START Data for this task

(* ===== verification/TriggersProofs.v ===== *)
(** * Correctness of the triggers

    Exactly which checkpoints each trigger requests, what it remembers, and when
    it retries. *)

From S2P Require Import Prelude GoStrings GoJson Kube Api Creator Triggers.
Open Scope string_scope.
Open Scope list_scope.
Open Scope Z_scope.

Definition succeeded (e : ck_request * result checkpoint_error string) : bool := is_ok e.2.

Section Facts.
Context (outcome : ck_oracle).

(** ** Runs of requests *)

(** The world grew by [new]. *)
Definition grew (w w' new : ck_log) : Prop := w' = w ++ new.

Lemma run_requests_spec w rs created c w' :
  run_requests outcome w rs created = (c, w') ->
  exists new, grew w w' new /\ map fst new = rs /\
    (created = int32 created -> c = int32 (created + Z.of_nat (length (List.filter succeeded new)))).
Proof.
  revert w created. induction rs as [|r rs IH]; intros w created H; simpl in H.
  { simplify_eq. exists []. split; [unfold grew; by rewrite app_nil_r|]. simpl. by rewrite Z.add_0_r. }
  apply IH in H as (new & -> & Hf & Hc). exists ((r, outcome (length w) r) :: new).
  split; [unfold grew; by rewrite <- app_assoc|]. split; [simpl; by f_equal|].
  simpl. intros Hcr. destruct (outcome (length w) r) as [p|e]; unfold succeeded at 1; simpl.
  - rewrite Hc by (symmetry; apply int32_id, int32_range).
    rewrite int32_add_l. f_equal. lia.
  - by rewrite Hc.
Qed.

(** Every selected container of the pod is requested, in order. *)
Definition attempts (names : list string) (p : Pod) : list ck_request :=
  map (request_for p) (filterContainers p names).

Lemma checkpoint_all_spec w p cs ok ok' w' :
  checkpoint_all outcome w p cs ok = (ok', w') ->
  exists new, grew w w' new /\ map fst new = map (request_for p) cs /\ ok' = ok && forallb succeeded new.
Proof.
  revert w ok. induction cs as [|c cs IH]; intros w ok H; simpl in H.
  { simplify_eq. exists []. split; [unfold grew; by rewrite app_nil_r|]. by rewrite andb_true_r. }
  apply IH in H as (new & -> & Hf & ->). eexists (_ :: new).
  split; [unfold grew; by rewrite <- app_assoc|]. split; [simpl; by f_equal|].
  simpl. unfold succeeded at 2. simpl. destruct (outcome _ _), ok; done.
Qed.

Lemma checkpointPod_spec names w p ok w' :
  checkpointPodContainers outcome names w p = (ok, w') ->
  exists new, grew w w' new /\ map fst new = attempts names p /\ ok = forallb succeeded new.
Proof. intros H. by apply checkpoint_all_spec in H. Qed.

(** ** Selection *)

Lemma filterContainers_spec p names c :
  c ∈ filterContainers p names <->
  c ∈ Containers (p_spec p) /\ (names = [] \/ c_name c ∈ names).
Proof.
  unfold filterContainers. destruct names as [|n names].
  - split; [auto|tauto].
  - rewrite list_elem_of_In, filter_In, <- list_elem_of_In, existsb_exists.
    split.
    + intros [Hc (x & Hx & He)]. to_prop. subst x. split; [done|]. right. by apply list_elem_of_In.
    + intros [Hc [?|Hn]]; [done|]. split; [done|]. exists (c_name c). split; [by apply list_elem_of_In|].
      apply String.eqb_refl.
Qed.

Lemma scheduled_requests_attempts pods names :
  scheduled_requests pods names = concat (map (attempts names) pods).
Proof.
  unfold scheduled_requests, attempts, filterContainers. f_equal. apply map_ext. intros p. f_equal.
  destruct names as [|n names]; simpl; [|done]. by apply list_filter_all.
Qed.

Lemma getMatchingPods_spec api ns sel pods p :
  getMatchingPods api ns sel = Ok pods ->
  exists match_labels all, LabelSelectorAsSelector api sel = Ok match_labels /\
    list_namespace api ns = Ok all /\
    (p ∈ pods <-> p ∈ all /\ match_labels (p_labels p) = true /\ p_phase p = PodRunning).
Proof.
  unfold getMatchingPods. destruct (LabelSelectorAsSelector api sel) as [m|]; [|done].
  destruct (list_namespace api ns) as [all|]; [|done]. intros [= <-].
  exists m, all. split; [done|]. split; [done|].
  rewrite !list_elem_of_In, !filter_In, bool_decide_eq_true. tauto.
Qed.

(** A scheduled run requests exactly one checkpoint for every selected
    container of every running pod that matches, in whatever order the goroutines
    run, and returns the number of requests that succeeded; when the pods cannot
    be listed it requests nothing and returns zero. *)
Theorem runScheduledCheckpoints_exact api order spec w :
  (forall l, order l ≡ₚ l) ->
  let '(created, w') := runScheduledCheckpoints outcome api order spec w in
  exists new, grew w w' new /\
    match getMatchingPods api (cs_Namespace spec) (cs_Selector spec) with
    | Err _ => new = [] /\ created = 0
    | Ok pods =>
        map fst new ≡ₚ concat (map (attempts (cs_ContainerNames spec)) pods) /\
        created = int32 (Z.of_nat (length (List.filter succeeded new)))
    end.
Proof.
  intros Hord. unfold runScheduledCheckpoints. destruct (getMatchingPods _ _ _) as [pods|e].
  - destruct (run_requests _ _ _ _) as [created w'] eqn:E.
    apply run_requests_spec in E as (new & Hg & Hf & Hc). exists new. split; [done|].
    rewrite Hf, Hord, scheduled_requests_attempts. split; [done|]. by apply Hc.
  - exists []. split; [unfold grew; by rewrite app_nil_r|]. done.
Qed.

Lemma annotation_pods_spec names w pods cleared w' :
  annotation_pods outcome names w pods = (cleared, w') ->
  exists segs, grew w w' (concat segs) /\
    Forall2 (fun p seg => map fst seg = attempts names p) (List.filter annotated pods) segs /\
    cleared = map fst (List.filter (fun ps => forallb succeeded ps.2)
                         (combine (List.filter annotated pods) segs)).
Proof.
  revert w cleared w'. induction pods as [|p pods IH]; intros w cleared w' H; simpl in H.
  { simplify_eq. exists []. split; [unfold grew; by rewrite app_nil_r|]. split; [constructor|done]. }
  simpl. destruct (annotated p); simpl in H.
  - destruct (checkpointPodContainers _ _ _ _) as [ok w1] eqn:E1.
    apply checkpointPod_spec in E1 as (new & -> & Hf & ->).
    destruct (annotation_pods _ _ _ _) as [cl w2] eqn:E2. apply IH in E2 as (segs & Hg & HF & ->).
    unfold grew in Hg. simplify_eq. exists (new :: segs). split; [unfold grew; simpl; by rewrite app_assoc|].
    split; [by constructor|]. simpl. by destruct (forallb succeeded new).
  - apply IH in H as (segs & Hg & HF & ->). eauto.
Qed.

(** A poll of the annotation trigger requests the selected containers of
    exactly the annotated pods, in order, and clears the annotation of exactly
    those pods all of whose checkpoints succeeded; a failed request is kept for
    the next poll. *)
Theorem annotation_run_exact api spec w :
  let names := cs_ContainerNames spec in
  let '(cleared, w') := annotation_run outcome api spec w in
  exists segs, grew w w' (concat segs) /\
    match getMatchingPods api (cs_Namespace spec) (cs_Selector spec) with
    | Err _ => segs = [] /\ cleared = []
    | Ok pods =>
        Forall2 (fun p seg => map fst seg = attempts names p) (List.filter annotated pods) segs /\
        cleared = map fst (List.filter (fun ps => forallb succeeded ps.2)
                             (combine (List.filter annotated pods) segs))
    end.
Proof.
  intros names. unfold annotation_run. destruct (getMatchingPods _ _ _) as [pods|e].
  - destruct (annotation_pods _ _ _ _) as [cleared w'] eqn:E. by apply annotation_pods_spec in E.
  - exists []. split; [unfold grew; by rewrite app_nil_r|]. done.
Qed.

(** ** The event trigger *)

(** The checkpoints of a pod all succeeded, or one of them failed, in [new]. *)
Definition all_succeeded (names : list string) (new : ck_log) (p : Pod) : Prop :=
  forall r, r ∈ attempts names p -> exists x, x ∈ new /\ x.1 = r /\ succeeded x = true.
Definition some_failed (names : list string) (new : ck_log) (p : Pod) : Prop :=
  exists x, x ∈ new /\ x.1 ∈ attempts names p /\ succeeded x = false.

END Data for this task

• _Work required_
Print, from the entries above, the line with "Definition succeeded (e", the line with "rewrite app_nil_r|]. by" and all lines between them, exactly and with nothing else.

• _Written response_
Definition succeeded (e : ck_request * result checkpoint_error string) : bool := is_ok e.2.

Section Facts.
Context (outcome : ck_oracle).

(** ** Runs of requests *)

(** The world grew by [new]. *)
Definition grew (w w' new : ck_log) : Prop := w' = w ++ new.

Lemma run_requests_spec w rs created c w' :
  run_requests outcome w rs created = (c, w') ->
  exists new, grew w w' new /\ map fst new = rs /\
    (created = int32 created -> c = int32 (created + Z.of_nat (length (List.filter succeeded new)))).
Proof.
  revert w created. induction rs as [|r rs IH]; intros w created H; simpl in H.
  { simplify_eq. exists []. split; [unfold grew; by rewrite app_nil_r|]. simpl. by rewrite Z.add_0_r. }
  apply IH in H as (new & -> & Hf & Hc). exists ((r, outcome (length w) r) :: new).
  split; [unfold grew; by rewrite <- app_assoc|]. split; [simpl; by f_equal|].
  simpl. intros Hcr. destruct (outcome (length w) r) as [p|e]; unfold succeeded at 1; simpl.
  - rewrite Hc by (symmetry; apply int32_id, int32_range).
    rewrite int32_add_l. f_equal. lia.
  - by rewrite Hc.
Qed.

(** Every selected container of the pod is requested, in order. *)
Definition attempts (names : list string) (p : Pod) : list ck_request :=
  map (request_for p) (filterContainers p names).

Lemma checkpoint_all_spec w p cs ok ok' w' :
  checkpoint_all outcome w p cs ok = (ok', w') ->
  exists new, grew w w' new /\ map fst new = map (request_for p) cs /\ ok' = ok && forallb succeeded new.
Proof.
  revert w ok. induction cs as [|c cs IH]; intros w ok H; simpl in H.
  { simplify_eq. exists []. split; [unfold grew; by rewrite app_nil_r|]. by rewrite andb_true_r. }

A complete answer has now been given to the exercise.